1.7 Scope and Delimitation of the Study

This research focuses on evaluating the effect of Groundnut Shell Ash on the engineering properties of soil through laboratory investigations. The study includes tests on natural and stabilized soil samples with varying percentages of Groundnut Shell Ash. Laboratory analyses will include moisture content determination, specific gravity, particle size distribution, Atterberg limits, compaction characteristics, California Bearing Ratio (CBR), and unconfined compressive strength tests. The study is limited to laboratory evaluation and does not extend to large-scale field implementation.

1.8 Justification of the Study

The increasing need for sustainable and environmentally friendly construction materials justifies the investigation into Groundnut Shell Ash as a soil stabilizer. Utilizing agricultural waste materials for engineering purposes offers economic and environmental benefits by reducing waste disposal problems and lowering construction costs. This study is therefore justified by the need to identify alternative stabilization methods capable of improving weak soils while supporting sustainable development goals in the construction industry.

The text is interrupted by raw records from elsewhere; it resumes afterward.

Lemma Vector3_move_towards_spec_witness :
  Vector3_distance_to (Vector3_move_towards Vector3_zero (mkVector3 3 4 0) 2) Vector3_zero = 2 /\
  Vector3_distance_to (mkVector3 3 4 0) (Vector3_move_towards Vector3_zero (mkVector3 3 4 0) 2) =
    Vector3_distance_to (mkVector3 3 4 0) Vector3_zero - 2.
Proof.
  assert (Hd : Vector3_distance_to (mkVector3 3 4 0) Vector3_zero = 5).
  { unfold Vector3_distance_to, Vector3_magnitude; simpl.
    replace ((3 - 0) * (3 - 0) + (4 - 0) * (4 - 0) + (0 - 0) * (0 - 0)) with 25 by lra.
    apply sqrt_25. }
  apply (proj2 (Vector3_move_towards_spec Vector3_zero (mkVector3 3 4 0) 2)).
  - lra.
  - rewrite Hd. lra.
  - rewrite Hd. unfold EPSILON. lra.
Defined.

(** The result of [clamp_magnitude] is never longer than [|max_magnitude|].
    A vector that is short enough is returned unchanged; a longer one, of
    length at least [EPSILON], comes back with length [|max_magnitude|]. *)
Theorem Vector3_clamp_magnitude_bound (a : Vector3) (m : R) :
  Vector3_magnitude (Vector3_clamp_magnitude a m) <= Rabs m /\
  (Vector3_magnitude a <= Rabs m -> Vector3_clamp_magnitude a m = a) /\
  (Rabs m < Vector3_magnitude a -> EPSILON <= Vector3_magnitude a ->
     Vector3_magnitude (Vector3_clamp_magnitude a m) = Rabs m).
Proof.
  pose proof EPSILON_pos as He.
  pose proof (Vector3_magnitude_nonneg a) as Hn.
  pose proof (Vector3_magnitude_square a) as Hs.
  pose proof (Rabs_pos m) as Hm.
  assert (Hmm : Rabs m * Rabs m = m * m).
  { unfold Rabs. destruct (Rcase_abs m); ring. }
  unfold Vector3_clamp_magnitude.
  destruct (Rlt_dec (m * m) (Vector3_magnitude_squared a)) as [Hgt | Hle].
  - assert (Hlt : Rabs m < Vector3_magnitude a) by nra.
    rewrite Vector3_magnitude_scale.
    destruct (Vector3_normalized_magnitude a) as [[Hge H1] | [Hlt' H0]].
    + rewrite H1. split; [lra |]. split; [intros; lra | intros; lra].
    + rewrite H0, Vector3_magnitude_zero. split; [lra |].
      split; [intros; lra | intros; lra].
  - rewrite Vector3_copy_id.
    assert (Hle' : Vector3_magnitude a <= Rabs m) by nra.
    split; [exact Hle' |]. split; [reflexivity | intros; lra].
Qed.
(** X4.  The JSON branch is not sampled: in both copies an array of objects,
    flat or under [telemetry], gives one track point for each object that
    has both coordinates, however many there are, and [dataPoints] is the
    array itself. *)
Theorem json_is_not_sampled (P : parsers) (rows : list row) :
  (json_parse P = Ok (JArray (map ERow rows)) ->
   (exists tp, Server2.extractTrackPointsFromTelemetry P json_format =
                 Valid tp (map ERow rows) /\
               List.length tp = List.length (filter has_xz rows)) /\
   (exists tp, Server1.extractTrackPointsFromTelemetry P json_format =
                 Valid tp (map ERow rows) /\
               List.length tp = List.length (filter has_xz rows))) /\
  (json_parse P = Ok (JTelemetry (map ERow rows)) ->
   (exists tp, Server2.extractTrackPointsFromTelemetry P json_format =
                 Valid tp (map ERow rows) /\
               List.length tp = List.length (filter has_position rows)) /\
   (exists tp, Server1.extractTrackPointsFromTelemetry P json_format =
                 Valid tp (map ERow rows) /\
               List.length tp = List.length (filter has_position rows))).
Proof.
  split; intros Hp.
  - pose proof (extraction_lengths _ _ _ _ (extract_raw_array P rows Hp)) as H.
    rewrite length_map in H. exact H.
  - pose proof (extraction_lengths _ _ _ _ (extract_raw_telemetry P rows Hp)) as H.
    rewrite length_map in H. exact H.
Qed.

Lemma filterM_kept {A : Type} (f : A -> result bool) (l kept : list A) :
  filterM f l = Ok kept -> forall a, In a kept -> f a = Ok true.
Proof.
  revert kept. induction l as [|x l IH]; intros kept H a Ha; simpl in H.
  - injection H as <-. destruct Ha.
  - destruct (f x) as [b|] eqn:Ex; [|discriminate H]. simpl in H.
    destruct (filterM f l) as [r|]; [|discriminate H]. simpl in H.
    injection H as <-. destruct b.
    + destruct Ha as [<-|Ha]; [exact Ex|]. now apply (IH r).
    + now apply (IH r).
Qed.

Lemma mapM_image {A B : Type} (h : A -> result B) (l : list A) (out : list B) :
  mapM h l = Ok out -> forall b, In b out -> exists a, In a l /\ h a = Ok b.
Proof.
  revert out. induction l as [|x l IH]; intros out H b Hb; simpl in H.
  - injection H as <-. destruct Hb.
  - destruct (h x) as [y|] eqn:Ex; [|discriminate H]. simpl in H.
    destruct (mapM h l) as [r|]; [|discriminate H]. simpl in H.
    injection H as <-. destruct Hb as [<-|Hb].
    + exists x. split; [now left|exact Ex].
    + destruct (IH r eq_refl b Hb) as [a [Ha Hh]]. exists a. split; [now right|exact Hh].
Qed.

Lemma not_nullish_number (v : jsval) : not_nullish v = true -> exists n, v = VNum n.
Proof. destruct v; try discriminate. intros _. now eexists. Qed.

Lemma numeric_pair (x z : jsval) :
  not_nullish x && not_nullish z = true -> numeric_point (x, z).
Proof.
  intros H. apply andb_true_iff in H. destruct H as [Hx Hz].
  destruct (not_nullish_number _ Hx) as [a ->].
  destruct (not_nullish_number _ Hz) as [b ->]. now exists a, b.
Qed.

Lemma extract_raw_numeric (P : parsers) (fmt : format) (pts : list point) (dps : list elem) :
  extract_raw P fmt = Ok (pts, dps) -> Forall numeric_point pts.
Proof.
  unfold extract_raw. destruct fmt.
  - destruct (papa_data P) as [|first rest].
    + intros H. injection H as <- <-. constructor.
    + destruct (find is_xPos _) as [x|]; [|intros H; injection H as <- <-; constructor].
      destruct (find is_yPos _) as [y|]; [|intros H; injection H as <- <-; constructor].
      destruct (found _ && found _); intros H; injection H as <- <-; [|constructor].
      apply Forall_forall. intros [a b] Hp. unfold csvTrackPoints in Hp.
      apply filter_In in Hp. destruct Hp as [_ Hp]. now apply numeric_pair.
  - destruct (json_parse P) as [data|]; [|discriminate]. cbn [bind].
    destruct data as [items|items| |]; try discriminate.
    + destruct (filterM _ items) as [kept|] eqn:Ek; [|discriminate]. cbn [bind].
      destruct (mapM _ kept) as [out|] eqn:Em; [|discriminate]. cbn [bind].
      intros H. injection H as <- <-. apply Forall_forall. intros p Hp.
      destruct (mapM_image _ _ _ Em p Hp) as [e [He Hh]].
      pose proof (filterM_kept _ _ _ Ek e He) as Hf.
      destruct e as [|r]; [discriminate Hf|]. simpl in Hf, Hh.
      injection Hh as <-. apply numeric_pair.
      destruct (not_nullish (get_prop (cells r) "x")); [|discriminate Hf].
      simpl in *. now injection Hf.
    + destruct (filterM _ items) as [kept|] eqn:Ek; [|discriminate]. cbn [bind].
      destruct (mapM _ kept) as [out|] eqn:Em; [|discriminate]. cbn [bind].
      intros H. injection H as <- <-. apply Forall_forall. intros p Hp.
      destruct (mapM_image _ _ _ Em p Hp) as [e [He Hh]].
      pose proof (filterM_kept _ _ _ Ek e He) as Hf.
      destruct e as [|r]; [discriminate Hf|]. simpl in Hf, Hh.
      destruct (position r) as [o|]; simpl in Hf, Hh; [|discriminate Hf].
      injection Hh as <-. apply numeric_pair.
      destruct (not_nullish (get_prop o "x")); [|discriminate Hf].
      simpl in *. now injection Hf.
    + intros H. injection H as <- <-. constructor.
Qed.

Lemma mapi_from_Forall {A B : Type} (Q : B -> Prop) (f : nat -> A -> B) (l : list A) (k : nat) :
  (forall i a, Q (f i a)) -> Forall Q (mapi_from f k l).
Proof.
  intros H. revert k. induction l as [|a l IH]; intros k; simpl; constructor; auto.
Qed.

Lemma smooth2_numeric (pts : list point) :
  Forall numeric_point pts -> Forall numeric_point (Server2.smoothTrackPoints pts).
Proof.
  intros H. unfold Server2.smoothTrackPoints, Server2.smoothTrackPoints_w.
  destruct (_ <? 5); [exact H|]. apply mapi_from_Forall.
  intros i a. unfold average. now eexists; eexists.
Qed.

1.9 Definition of Key Terms

Soil Stabilization: The process of improving the physical and mechanical properties of soil to enhance strength and durability. Groundnut Shell Ash (GSA): Ash produced from the controlled burning of groundnut shells used as a pozzolanic material in engineering applications. Pozzolanic Material: A siliceous or aluminous material that reacts chemically with calcium hydroxide in the presence of water to form cementitious compounds. California Bearing Ratio (CBR): A laboratory test used to determine the load-bearing capacity of soil for pavement design. Compaction: The mechanical densification of soil through the reduction of air voids.

REFERENCES

Geotechnical Engineering references relevant to this study include:

1. British Standards Institution (1990). BS 1377: Methods of Testing Soils for Civil Engineering Purposes. London: BSI.
2. Das, B. M., & Sobhan, K. (2018). Principles of Geotechnical Engineering (9th ed.). Cengage Learning.
3. Neville, A. M. (2015). Properties of Concrete (5th ed.). Pearson Education.
4. Amu, O. O., Ogunniyi, S. A., & Oladeji, O. O. (2011). “Geotechnical Properties of Lateritic Soil Stabilized with Groundnut Shell Ash.” American Journal of Scientific and Industrial Research, 2(2), 323–331.
5. Osinubi, K. J., & Eberemu, A. O. (2010). “Effect of Compactive Effort on Strength Characteristics of Groundnut Shell Ash Treated Soil.” Nigerian Journal of Engineering Research, 15(1), 45–53.
6. Joel, M., & Agbede, I. O. (2012). “Cement Stabilization of Lateritic Soil with Agricultural Waste Ashes.” International Journal of Engineering Research and Applications, 2(4), 125–132.
7. Gidigasu, M. D. (2012). Laterite Soil Engineering: Pedogenesis and Engineering Principles. Elsevier.